Paddy Power
Paddy Power's revenue exceeded €1bn for the first time in 2015. Getty

Bookmaker Paddy Power celebrated a strong set of results in 2015, after posting a sharp increase in pre-tax profit in its final 12 months as standalone company and lifting its full year dividend. In 2015 Paddy Power merged with sector peer Betfair to create a gambling giant worth approximately €10bn (£7.7bn, $11bn) with operations in Ireland, Britain, Australia and US.

In the 12 months to 31 December 2015, the Ireland-based bookmaker saw profit rise 8% year-on-year to €180m. Net revenue jumped 24% from the corresponding period in 2014 to €1.1bn, exceeding the €1bn barrier threshold for the first time, while operating profits grew 10% to €180m after the company paid €66m in new taxes and product fees.

The London-listed group, which lifted its dividend 18% year-on-year to 180 euro cents per share, attributed the rise in revenue to a strong performance in its online and retail divisions, which both registered double digit growth. Paddy Power's online business saw revenue increase 23% year-on-year, with the sportsbook and eGaming divisions logging a 28% and 10% gain respectively.

In the retail arm, revenue in the UK grew 15% year-on-year, while revenue from retail operations across the Irish Seas was 14% higher than in the previous 12 months. On a like-for-like basis, revenue climbed 6% in the UK and 11% in Ireland, the bookmaker said, adding it had opened a net 20 new units in Britain and 14 units in Ireland over the course of 2015.

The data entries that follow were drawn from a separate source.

Lemma repr_length c l : repr c l -> length (elems c) = length l.
Proof. intros R. eapply Forall2_length, R. Qed.

Lemma list_remove_last e l : NoDup (l ++ [e]) -> list_remove e (l ++ [e]) = l.
Proof.
  intros (Hl & Hd & _)%NoDup_app. unfold list_remove.
  rewrite filter_app, filter_cons_False, app_nil_r by naive_solver.
  apply filter_all. intros x Hx ->. apply (Hd e Hx). left.
Qed.

Lemma repr_evict c l :
  repr c l ->
  repr (evict c) (LruSpec.evict (Z.to_nat (capacity c)) l) /\
  zlen (elems (evict c)) < capacity c /\ capacity (evict c) = capacity c.
Proof.
  intros R. pose proof (repr_length _ _ R) as Hlen.
  pose proof (repr_cap _ _ R) as Hcap. pose proof (repr_bound _ _ R) as Hb.
  unfold evict, LruSpec.evict. unfold zlen in *.
  case_bool_decide as Hfull; [|rewrite decide_False by lia; split_and!; [done|lia|done]].
  rewrite decide_True by lia.
  destruct (last (elems c)) as [old|] eqn:Hlast; [|apply last_None in Hlast; rewrite Hlast in *; simpl in *; lia].
  apply last_Some in Hlast as [es Hes].
  pose proof (repr_entries _ _ R) as HF. rewrite Hes in HF.
  apply Forall2_app_inv_l in HF as (l' & lx & HF & Hx & ->).
  apply Forall2_cons_inv_l in Hx as ([k0 v0] & lnil & Hen & Hnil & ->).
  apply Forall2_nil_inv_l in Hnil as ->. simpl in Hen.
  pose proof (repr_elems _ _ R) as Hnd. pose proof (repr_keys _ _ R) as Hkeys.
  pose proof (repr_fresh _ _ R) as Hfr. rewrite Hes in Hnd, Hfr.
  rewrite Hen, Hes, list_remove_last by done. rewrite length_app in *; simpl in *.
  replace (length l' + 1 - 1)%nat with (length l') by lia. rewrite take_app_length.
  rewrite fmap_app in Hkeys. apply NoDup_app in Hkeys as (Hk1 & Hk2 & _).
  apply Forall_app in Hfr as [Hfr _].
  assert (Hnotin : old ∉ es) by (apply NoDup_app in Hnd as (_ & Hd & _); intros Ho; by apply (Hd _ Ho); left).
  rewrite Hes, length_app in *; simpl in *.
  split_and!; [|lia|done].
  constructor; simpl; try done.
  - intros k e. rewrite lookup_delete. case_decide as Hk.
    + subst k0. split; [done|]. intros [He Hek].
      destruct (Forall2_elem_l _ _ _ _ HF He) as ([k' v'] & Hp & Hen').
      rewrite Hen' in Hek. simplify_eq/=. exfalso. apply (Hk2 k); [|left].
      apply list_elem_of_fmap. by exists (k, v').
    + rewrite (repr_index _ _ R), Hes, elem_of_app, list_elem_of_singleton.
      split; [|naive_solver]. intros [[He| ->] Hek]; [done|].
      rewrite Hen in Hek. by simplify_eq/=.
  - by apply NoDup_app in Hnd as [? _].
  - unfold zlen. lia.
Qed.

Lemma evict_fresh c k : fresh (evict c) = fresh c /\ (cache c !! k = None -> cache (evict c) !! k = None).
Proof.
  unfold evict. case_bool_decide; [|done]. destruct (last _); [|done]. simpl.
  split; [done|]. intros Hk. destruct (entries c !! n); [|done].
  rewrite lookup_delete. by case_decide.
Qed.

(** [PushFront] of an entry for a key that is not in the cache. *)
Lemma repr_push k v c l :
  repr c l -> cache c !! k = None -> zlen (elems c) < capacity c ->
  repr {| capacity := capacity c; cache := <[k := fresh c]> (cache c);
          elems := fresh c :: elems c;
          entries := <[fresh c := Entry k v]> (entries c);
          fresh := S (fresh c) |}
       ((k, v) :: l).
Proof.
  intros R Hno Hlt.
  pose proof (repr_fresh _ _ R) as HF. rewrite Forall_forall in HF.
  assert (Hnew : fresh c ∉ elems c) by (intros Hin%HF; lia).
  constructor; simpl.
  - constructor; [by rewrite lookup_insert_eq|].
    pose proof (repr_entries _ _ R) as HE.
    apply Forall2_same_length_lookup in HE as [Hlen HE].
    apply Forall2_same_length_lookup. split; [done|].
    intros i e p Hi Hj. rewrite lookup_insert_ne; [by eapply HE|].
    apply list_elem_of_lookup_2 in Hi. naive_solver.
  - intros k' e. rewrite lookup_insert, elem_of_cons. case_decide as Hkk.
    + subst k'. split; [intros [= <-]; rewrite lookup_insert_eq; auto|].
      intros [[->|He] Hek]; [done|]. exfalso.
      rewrite lookup_insert_ne in Hek by naive_solver.
      assert (cache c !! k = Some e) by by apply (repr_index _ _ R). congruence.
    + rewrite (repr_index _ _ R). split.
      * intros [He Hek]. split; [by right|]. by rewrite lookup_insert_ne by naive_solver.
      * intros [[->|He] Hek]; [rewrite lookup_insert_eq in Hek; by simplify_eq/=|].
        rewrite lookup_insert_ne in Hek by naive_solver. done.
  - apply NoDup_cons. split; [done|apply R].
  - apply NoDup_cons. split; [|apply R].
    apply LruSpec.lookup_None. by eapply repr_lookup_None.
  - constructor; [lia|]. apply Forall_forall. intros x Hx%HF. lia.
  - rewrite zlen_cons. lia.
  - apply R.
Qed.

Lemma repr_Put k v c l :
  repr c l -> repr (Put k v c) (LruSpec.put (Z.to_nat (capacity c)) k v l).
Proof.
  intros R. unfold Put, LruSpec.put.
  destruct (cache c !! k) as [e|] eqn:Hk.
  - destruct (repr_lookup _ _ _ _ R Hk) as (v0 & Hen & Hl & He). rewrite Hl.
    by apply repr_touch.
  - rewrite (repr_lookup_None _ _ _ R Hk).
    destruct (repr_evict _ _ R) as (R' & Hlt & Hcap).
    destruct (evict_fresh c k) as [_ Hno].
    apply repr_push; [done|auto|lia].
Qed.

Lemma repr_Del k c l : repr c l -> repr (Del k c) (LruSpec.remove k l).
Proof.
  intros R. unfold Del. destruct (cache c !! k) as [e|] eqn:Hk.
  - pose proof (repr_remove _ _ _ _ R Hk) as HF.
    constructor; simpl; [done| | | | | |apply R].
    + intros k' e'. rewrite lookup_delete. case_decide as Hkk.
      * subst k'. split; [done|]. intros [[Hne He]%list_remove_elem Hek].
        assert (cache c !! k = Some e') by by apply (repr_index _ _ R). congruence.
      * rewrite (repr_index _ _ R), list_remove_elem. split; [|naive_solver].
        intros [He Hek]. split_and!; [|done|done]. intros ->.
        apply (repr_index _ _ R) in Hk as [_ Hk]. congruence.
    + apply NoDup_list_remove, R.
    + apply LruSpec.remove_NoDup, R.
    + apply Forall_forall. intros x [_ Hx]%list_remove_elem.
      pose proof (repr_fresh _ _ R) as Hf. rewrite Forall_forall in Hf. auto.
    + pose proof (repr_bound _ _ R) as Hb. unfold zlen in *.
      pose proof (length_filter (fun e' => e' <> e) (elems c)). unfold list_remove. lia.
  - pose proof (repr_lookup_None _ _ _ R Hk) as Hn.
    apply LruSpec.lookup_None in Hn. unfold LruSpec.remove.
    rewrite filter_all; [done|]. intros p Hp <-. apply Hn. apply list_elem_of_fmap. by exists p.
Qed.

Lemma repr_Clear c l : repr c l -> repr (Clear c) [].
Proof.
  intros R. pose proof (repr_cap _ _ R).
  constructor; simpl; try constructor; try set_solver; try (rewrite zlen_nil; lia); lia.
Qed.

(** [Dump] is the recency list as a map. *)
Lemma repr_Dump c l k : repr c l -> Dump c !! k = LruSpec.lookup k l.
Proof.
  intros R. unfold Dump. rewrite lookup_omap.
  destruct (cache c !! k) as [e|] eqn:Hk; simpl.
  - destruct (repr_lookup _ _ _ _ R Hk) as (v & -> & -> & _). done.
  - by rewrite (repr_lookup_None _ _ _ R Hk).
Qed.

(** ** Runs of operations *)

Inductive op := OpGet (k : K) | OpPut (k : K) (v : V) | OpDel (k : K) | OpClear.

Definition exec (o : op) (c : Cache) : option V * Cache :=
  match o with
  | OpGet k => Get k c
  | OpPut k v => (None, Put k v c)
  | OpDel k => (None, Del k c)
  | OpClear => (None, Clear c)
  end.

Definition spec_exec (cap : nat) (o : op) (l : list (K * V)) : option V * list (K * V) :=
  match o with
  | OpGet k => LruSpec.get k l
  | OpPut k v => (None, LruSpec.put cap k v l)
  | OpDel k => (None, LruSpec.remove k l)
  | OpClear => (None, [])
  end.

Fixpoint run {S} (step : op -> S -> option V * S) (ops : list op) (s : S)
    : list (option V) * S :=
  match ops with
  | [] => ([], s)
  | o :: ops' =>
      let '(r, s1) := step o s in
      let '(rs, s2) := run step ops' s1 in (r :: rs, s2)
  end.

Lemma exec_capacity o c : capacity (exec o c).2 = capacity c.
Proof.
  destruct o; simpl; [unfold Get; by case_match| |unfold Del; by case_match|done].
  unfold Put, evict. case_match; [done|]. simpl.
  case_bool_decide; [|done]. by destruct (last _).
Qed.

Lemma exec_refines o c l :
  repr c l ->
  (exec o c).1 = (spec_exec (Z.to_nat (capacity c)) o l).1 /\
  repr (exec o c).2 (spec_exec (Z.to_nat (capacity c)) o l).2.
Proof.
  intros R. destruct o; simpl;
    [by apply repr_Get|split; [done|by apply repr_Put]
    |split; [done|by apply repr_Del]|split; [done|by eapply repr_Clear]].
Qed.

Lemma run_simulates ops c l :
  repr c l ->
  (run exec ops c).1 = (run (spec_exec (Z.to_nat (capacity c))) ops l).1 /\
  repr (run exec ops c).2 (run (spec_exec (Z.to_nat (capacity c))) ops l).2.
Proof.
  revert c l. induction ops as [|o ops IH]; intros c l R; simpl; [done|].
  destruct (exec_refines o c l R) as [Hr R'].
  pose proof (exec_capacity o c) as Hcap.
  destruct (exec o c) as [r c1], (spec_exec _ o l) as [r' l1]; simpl in *; subst r'.
  specialize (IH c1 l1 R'). rewrite Hcap in IH.
  destruct (run exec ops c1), (run _ ops l1). simpl in *. naive_solver.
Qed.
(** Processing an NCK: every reported frame that is still pooled is written
    again, in the order of the report, and counted; afterwards the pool holds
    exactly the frames that were reported missing or lie above the
    acknowledged number. *)
Theorem resend_exact n c :
  wire (resend n c) = wire c ++ ((fun p => mark (server c) p.2) <$> in_pool c (missing n)) /\
  (forall k, sendPool (resend n c) !! k =
    if bool_decide (k ∈ missing n \/ nck_no n < k) then sendPool c !! k else None) /\
  parked (resend n c) = (if sendEventClosed c then parked c else true).
Proof.
  unfold resend. destruct (resend_frames_keeps (missing n) c) as [Hpool Hev].
  split_and!.
  - assert (Hw : wire (resend_frames (missing n) c) =
      wire c ++ ((fun p => mark (server c) p.2) <$> in_pool c (missing n))).
    { destruct (resend_frames_spec (missing n) c) as [->|[-> ->]]; simpl; [done|by rewrite app_nil_r]. }
    rewrite <- Hw. by destruct (sendEventClosed _).
  - intros k. transitivity (filter (fun kv : Z * bytes => ~ (kv.1 ∉ missing n /\ kv.1 <= nck_no n)) (sendPool c) !! k).
    { rewrite <- Hpool. by destruct (sendEventClosed _). }
    rewrite map_lookup_filter. destruct (sendPool c !! k); simpl; [|by case_bool_decide].
    case_bool_decide as Hk; destruct (decide (k ∈ missing n)); case_guard; simpl in *; try done;
      exfalso; destruct (decide (k <= nck_no n)); intuition lia.
  - simpl. rewrite Hev. destruct (resend_frames_spec (missing n) c) as [->|[_ ->]]; by destruct (sendEventClosed c) eqn:E1; simpl; rewrite ?E1.
Qed.

(** ** Lemmas: receiving data *)

Lemma sendNCK_ok c no :
  0 <= no < 4294967295 ->
  exists w, sendNCK no c = (Ok tt, set_wire w c).
Proof.
  intros Hno. unfold sendNCK, mbind, gom_bind, gets, id.
  rewrite sendNCK_scan by lia. case_bool_decide.
  - exists (wire c). by destruct c.
  - by eexists.
Qed.

(** The part of [recvData] before the frame is placed. *)
Definition ack_step (no : Z) (c : conn) : conn :=
  if bool_decide (no mod window c = 0)
  then (sendNCK (Z.min (recvNO c + window c) no) c).2 else c.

Meanwhile, in the 12 months to the end of last year, punters staked bets worth a combined €8.65bn with Paddy Power, a 23% year-on-year increase and the group said it expected the figure to increase once the integration of Betfair is completed.

"The revenue growth momentum has continued and trading across the group is in line with our expectations," said group chief executive Breon Corcoran.

Paddy Power added it has begun working on a strategy aimed at delivering £50m worth of savings each year and it remains confident of achieving its goal, stressing the need to ensure the merger is quickly finalised but without jeopardising the existing business ahead of a key trading period that encompasses the Cheltenham Festival, Aintree and the Euro 2016 football championships.